Do you mean "The Selfish Nature"? The thread that's on about page 50 right now? That's a long footnote.
Quote:Really? Do you have children?
Yes, in fact. Love is an incredibly (notice I didn't say entirely) self-interested phenomenon and fully worth the price of admission. But I wouldn't break my back for somebody else's kids, because I only love my own. Love for my children is far from selfless.
In the interest of not being a jerk (and perhaps furthering the discussion), I will submit that in relations with friends and loved ones, the relationship, itself, becomes a part of our personal identity (of our "self") and thus at some point "selflessness" and "selfishness" become indivisible and meaningless as words or concepts. I cannot seperate my concept of myself from my concept of myself as father of my children, therefore every act I make in regards to the little buggers is inherently selfish and selfless.
I do not believe that pure "selflessness" (without love, then) applies to interactions with strangers, especially the faceless ones society tells us we should care for. There are exceptions, of course, people whose personal identity is tied to their relationship to all of humanity (and thus, again, a permeable barrier between selfish and selfless is created), but I'm not at all clear that stretching oneself (or one's self - is there a difference?) so thin is a good idea, for the individual or the society he wants to "be at one with".
I don't think "being at one" with all of mankind or life is the natural state of man. I won't attack the idea of such as prima facia wrong or bad, but I don't consider it unconditionally good, either. Is the soldier who willingly dies for his country not also "selfless" in some way? Even the Nazi?

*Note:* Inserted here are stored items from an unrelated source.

(** The times on the slot buttons of the grid, top to bottom. *)
Definition displayed_times (p : Page) : list string :=
  flat_map (fun n => match n with
                     | HourSection _ _ chips _ => chips
                     | _ => []
                     end)
           (slotsGrid p).

(** The first child of the grid is the tab bar. *)
Definition has_tabs (p : Page) : Prop :=
  match slotsGrid p with SlotTabs _ :: _ => True | _ => False end.

(** The hour of [t] belongs to bucket [b]. *)
Definition in_bucket (b : bucket) (t : string) : bool :=
  bucket_eqb (bucketOfHour (hourOf t)) b.

(** The times of a list of groups, in order. *)
Definition times_of (secs : list HourGroup) : list string :=
  List.concat (map list_ secs).

(** A series of clicks on tabs. *)
Definition tab_clicks (bs : list bucket) (p : Page) : Page :=
  fold_left (fun q b => renderSections b q) bs p.

(** The string holds a digit. *)
Fixpoint has_digit (s : string) : bool :=
  match s with
  | EmptyString => false
  | String c s' => is_digit c || has_digit s'
  end.

(** Four digits, a dash, two digits, a dash, two digits. *)
Definition is_date (s : string) : bool :=
  match list_ascii_of_string s with
  | [y1; y2; y3; y4; d1; m1; m2; d2; a1; a2] =>
      is_digit y1 && is_digit y2 && is_digit y3 && is_digit y4
      && Ascii.eqb d1 "-" && is_digit m1 && is_digit m2
      && Ascii.eqb d2 "-" && is_digit a1 && is_digit a2
  | _ => false
  end.

(** The dialog an action opens, whether the run goes on after it, and the
    form it posts. *)
Definition dialog_of (a : Action) : list Event :=
  match a with
  | Confirm => []
  | Deny => [Prompted "Motivo da negativa (opcional):" ""]
  | Finalize => [AskedConfirm "Finalizar este atendimento?"]
  | NoShow => [AskedConfirm "Marcar como no-show?"]
  end.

"Love thy neighbor." I disagree. Who actually
loves his neighbor - has actually broken the barrier between self and other with all of humanity? Nietzsche, who could be incredibly complimentary of Christians when so moved, said that the first man to have truly "loved man for god's sake" was the single example of humanity who had flown
highest and farthest astray. Of course, Nietzsche considered sympathy one of man's cardinal virtues (little known fact).